Pues hasta aquí mi tipología de los cajeros de banco con los
que he tratado en algún momento o trato en la actualidad. Espero que si alguno
de ellos lee esta entrada, se lo tome con humor y me disculpe si he escrito
algo que le haya podido molestar pues nada más lejos de mi intención. Lo mismo
que dice Zarzamora, la empleada de banca, en la entradilla de su blog «Desde mi
ventanilla», os lo digo yo, pero en este caso desde el otro lado del mostrador:
Soy cliente de una entidad bancaria, espero que me perdonéis la vida y que no
me odiéis por ello. Gracias por haberme leído, seáis cajeros de banco o no, y
hasta la próxima.
© Marta García Carrato-2015
Soy Zarzamora, la aludida y me ha encantado la entrada. Real como la vida misma. No le pongo ni un pero. Te pondría un 9 como clienta. Eres de las que van preparaditas y saben cuando charlar y cuando no, dependiendo del trasiego de gente. Si es que me han gustado todos los arquetipos. Yo sería parecida al ventanillero simpático, pero muy rápida y sin dar muchas oportunidades al rollo clientelar cuando hay gente esperando. Y el "acoso" por parte de la asesora financiera es general en todos los Bancos. Tienen listados, "agendas", objetivos de llamadas y de captación. Su misión: que no se les escape ninguna oportunidad. Mi consejo es que la envíes a paseo si te harta. Están -estamos- tan acostumbrados... Ja, ja, ja.

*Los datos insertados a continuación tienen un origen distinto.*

(* ===== verification/EventLogger.v ===== *)
(** * The event logger: [src/ck-event-logger.c].

    The daemon pushes a copy of each event on a queue; a writer thread takes the
    events off the queue, looks whether the log file was replaced, and prints a
    line.  One step of the model is one call of the main thread or one part of
    the writer's loop; between the writer's look and its print, the file may be
    replaced.  A run is any interleaving of steps.

    Files have contents; a stream is a [FILE *], open on a file.  [None] is a use
    of a stream that was closed, or a failed assertion. *)

From S2P Require Import Prelude LogEvent LogLine.

Abbreviation log_event := (CkLogEvent cstr).

(** What the writer thread does next: [W_none] was never created. *)
Inductive writer_pc :=
| W_none
| W_pop
| W_print (event : log_event)
| W_exited.

(** What happened to an event that the writer took. *)
Inductive fate := Written (file : positive) | NotWritten.

(** [CkEventLoggerPrivate] ([None] on the queue: the event of type NONE that ends
    the writer), the files with their lines, the file at [log_filename], the
    streams that are open.  [pushed] and [done] are histories: the events ever
    queued and what became of those the writer took. *)
Record logger := {
  event_queue : list (option log_event);
  file : option positive;
  fd : positive;
  writer : writer_pc;
  files : gmap positive (list string);
  current : option positive;
  streams : gmap positive positive;
  next_stream : positive;
  finalizing : bool;
  pushed : list log_event;
  done : list (log_event * fate)
}.

Definition set_queue q l :=
  {| event_queue := q; file := file l; fd := fd l; writer := writer l; files := files l; current := current l;
     streams := streams l; next_stream := next_stream l; finalizing := finalizing l; pushed := pushed l; done := done l |}.
Definition set_writer w l :=
  {| event_queue := event_queue l; file := file l; fd := fd l; writer := w; files := files l; current := current l;
     streams := streams l; next_stream := next_stream l; finalizing := finalizing l; pushed := pushed l; done := done l |}.
Definition set_files fs c l :=
  {| event_queue := event_queue l; file := file l; fd := fd l; writer := writer l; files := fs; current := c;
     streams := streams l; next_stream := next_stream l; finalizing := finalizing l; pushed := pushed l; done := done l |}.
Definition set_stream f d ss n l :=
  {| event_queue := event_queue l; file := f; fd := d; writer := writer l; files := files l; current := current l;
     streams := ss; next_stream := n; finalizing := finalizing l; pushed := pushed l; done := done l |}.
Definition set_finalizing l :=
  {| event_queue := event_queue l; file := file l; fd := fd l; writer := writer l; files := files l; current := current l;
     streams := streams l; next_stream := next_stream l; finalizing := true; pushed := pushed l; done := done l |}.
Definition set_history p d l :=
  {| event_queue := event_queue l; file := file l; fd := fd l; writer := writer l; files := files l; current := current l;
     streams := streams l; next_stream := next_stream l; finalizing := finalizing l; pushed := p; done := d |}.

Abbreviation program := (prog logger).

(** ** Opening the log *)

(** What the system answers to [open_log_file]: how often [g_open] fails with
    ENFILE first, then whether each call succeeds.  Whether the file exists is
    the state's business. *)
Record open_env := {
  oe_mkdir : bool;
  oe_enfile : nat;
  oe_open : bool;
  oe_create : bool;
  oe_cloexec : bool;
  oe_fchown : bool;
  oe_fdopen : bool
}.

(** A file that is created is a new, empty one. *)
Definition create_log : program unit :=
  prog_modify (λ l, let f := fresh (dom (files l)) in set_files (<[f := []]> (files l)) (Some f) l).

(** The first [g_open], with its retries, and the creation; [None]: no file. *)
Fixpoint open_retry (enfile : nat) (oe : open_env) : program (option positive) :=
  match enfile with
  | S n => open_retry n oe
  | 0 =>
      c ← prog_gets current;
      match c with
      | Some f => mret (if oe_open oe then Some f else None)
      | None => if oe_create oe then create_log;; c ← prog_gets current; mret (if oe_open oe then c else None) else mret None
      end
  end.

(** [fdopen] gives a new stream on the opened file. *)
Definition open_log_file (oe : open_env) : program bool :=
  if negb (oe_mkdir oe) then mret false
  else
    opened ← open_retry (oe_enfile oe) oe;
    match opened with
    | None => mret false
    | Some f =>
        if negb (oe_cloexec oe) then mret false
        else if negb (oe_fchown oe) then mret false
        else if negb (oe_fdopen oe) then
          prog_modify (λ l, set_stream None (fd l) (streams l) (next_stream l) l);; mret false
        else
          prog_modify (λ l, set_stream (Some (next_stream l)) (next_stream l) (<[next_stream l := f]> (streams l))
                              (Pos.succ (next_stream l)) l);;
          mret true
    end.

(** [fclose] of a stream that is not open is undefined. *)
Definition fclose (s : positive) : program unit :=
  λ l, match streams l !! s with
       | Some _ => Some (tt, set_stream (file l) (fd l) (delete s (streams l)) (next_stream l) l)
       | None => None
       end.

Definition reopen_file_stream (oe : open_env) : program unit :=
  f ← prog_gets file;
  match f with None => mret tt | Some s => fclose s end;;
  open_log_file oe;;
  mret tt.

(** [fstat] of the old descriptor and the opening of the path for reading may
    fail for reasons of their own ([fstat_ok], [look_ok]); a descriptor whose
    stream was closed, and a path without a file, always fail. *)
Definition check_file_stream (fstat_ok look_ok : bool) (oe : open_env) : program unit :=
  old ← prog_gets (λ l, streams l !! fd l);
  new ← prog_gets current;
  match old with
  | None => reopen_file_stream oe
  | Some old_file =>
      if negb fstat_ok then reopen_file_stream oe
      else
        match new with
        | None => reopen_file_stream oe
        | Some new_file =>
            if negb look_ok then reopen_file_stream oe
            else if decide (old_file = new_file) then mret tt
            else reopen_file_stream oe
        end
  end.

(** ** Writing *)

(** [fprintf] to a stream that is not open is undefined. *)
Definition fprintf_line (s : positive) (ok : bool) (line : string) : program fate :=
  λ l, match streams l !! s with
       | None => None
       | Some f =>
           if ok then
             Some (Written f, set_files (<[f := default [] (files l !! f) ++ [line]]> (files l)) (current l) l)
           else Some (NotWritten, l)
       end.

(** [write_log_for_event] in two parts: what comes before the print ... *)
Definition write_log_check (ev : log_event) (fstat_ok look_ok : bool) (oe : open_env) : program unit :=
  match ck_log_event_to_string ev "" with
  | None => prog_abort
  | Some _ => check_file_stream fstat_ok look_ok oe
  end.
(** ... and the print, then [ck_log_event_free]. *)
Definition write_log_print (ev : log_event) (ok : bool) : program fate :=
  match ck_log_event_to_string ev "" with
  | None => prog_abort
  | Some line =>
      f ← prog_gets file;
      match f with
      | None => mret NotWritten
      | Some s => fprintf_line s ok line
      end
  end.

(** The writer's loop: the pop, which waits for the queue to have an element, ... *)
Definition writer_takes (fstat_ok look_ok : bool) (oe : open_env) : program unit :=
  l ← prog_get;
  match writer l, event_queue l with
  | W_pop, None :: q => prog_put (set_writer W_exited (set_queue q l))
  | W_pop, Some ev :: q =>
      prog_put (set_writer (W_print ev) (set_queue q l));; write_log_check ev fstat_ok look_ok oe
  | _, _ => mret tt
  end.
(** ... and the print. *)
Definition writer_prints (ok : bool) : program unit :=
  l ← prog_get;
  match writer l with
  | W_print ev =>
      r ← write_log_print ev ok;
      prog_modify (λ l, set_writer W_pop (set_history (pushed l) (done l ++ [(ev, r)]) l))
  | _ => mret tt
  end.

(** ** The main thread *)

(** [ck_log_event_copy] asserts that the type is one it knows. *)
Definition ck_event_logger_queue_event (ev : log_event) : program bool :=
  if loggable (event ev) then
    prog_modify (λ l, set_history (pushed l ++ [ev]) (done l) (set_queue (event_queue l ++ [Some ev]) l));; mret true
  else prog_abort.

Definition create_writer_thread (ok : bool) : program unit :=
  if ok then prog_modify (set_writer W_pop) else mret tt.

Definition ck_event_logger_constructor (thread_ok : bool) (oe : open_env) : program unit :=
  opened ← open_log_file oe;
  if opened : bool then create_writer_thread thread_ok else mret tt.

(** The NONE event; then the main thread waits for the writer to end
    ([finalizing]).  Joining a thread that was never created fails at once. *)
Definition destroy_writer_thread : program unit :=
  prog_modify (λ l, set_finalizing (set_queue (event_queue l ++ [None]) l)).

(** What [ck_event_logger_finalize] does when the join has returned. *)
Definition finalize_joined : program unit :=
  f ← prog_gets file;
  match f with None => mret tt | Some s => fclose s end.

(** ** Steps *)

(** Somebody else renames the log away or puts another file in its place. *)
Definition replace_log (c : option positive) : program unit :=
  prog_modify (λ l, set_files (match c with Some f => <[f := default [] (files l !! f)]> (files l) | None => files l end) c l).

Inductive logger_step :=
| S_queue (ev : log_event)
| S_finalize
| S_take (fstat_ok look_ok : bool) (oe : open_env)
| S_print (ok : bool)
| S_replace (c : option positive).

Definition logger_serve (s : logger_step) : program unit :=
  match s with
  | S_queue ev => ck_event_logger_queue_event ev;; mret tt
  | S_finalize => destroy_writer_thread
  | S_take fstat_ok look_ok oe => writer_takes fstat_ok look_ok oe
  | S_print ok => writer_prints ok
  | S_replace c => replace_log c
  end.

(** A new logger, before the constructor; [fs] and [c]: the files there are. *)
Definition ck_event_logger_init (fs : gmap positive (list string)) (c : option positive) : logger :=
  {| event_queue := []; file := None; fd := 1; writer := W_none; files := fs; current := c;
     streams := ∅; next_stream := 2; finalizing := false; pushed := []; done := [] |}.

ResponderEliminar¡Muchísimas gracias por tu comentario y por tu nota alta, Zarzamora! Me alegro de que te haya gustado. Como cada vez están cerrando más oficinas, yo creo que a la larga no quedará otro remedio que optar por la banca electrónica. Todos saldremos ganando: los empleados os quitaréis de encima parte del rollo clientelar y los clientes ganaremos en tiempo y molestias. Pero es un poco triste, ¿no crees? Yo añoro aquellos tiempos en que la relación empleado-cliente era más familiar. Eso se está perdiendo, como en muchas profesiones. Una máquina sustituye al hombre. A ver si hacen cajeros automáticos que te den los buenos días cuando les introduces la tarjeta para operar. Pero, como te lo harás tú todo, que te quiten las comisiones, jejeje. Un abrazo.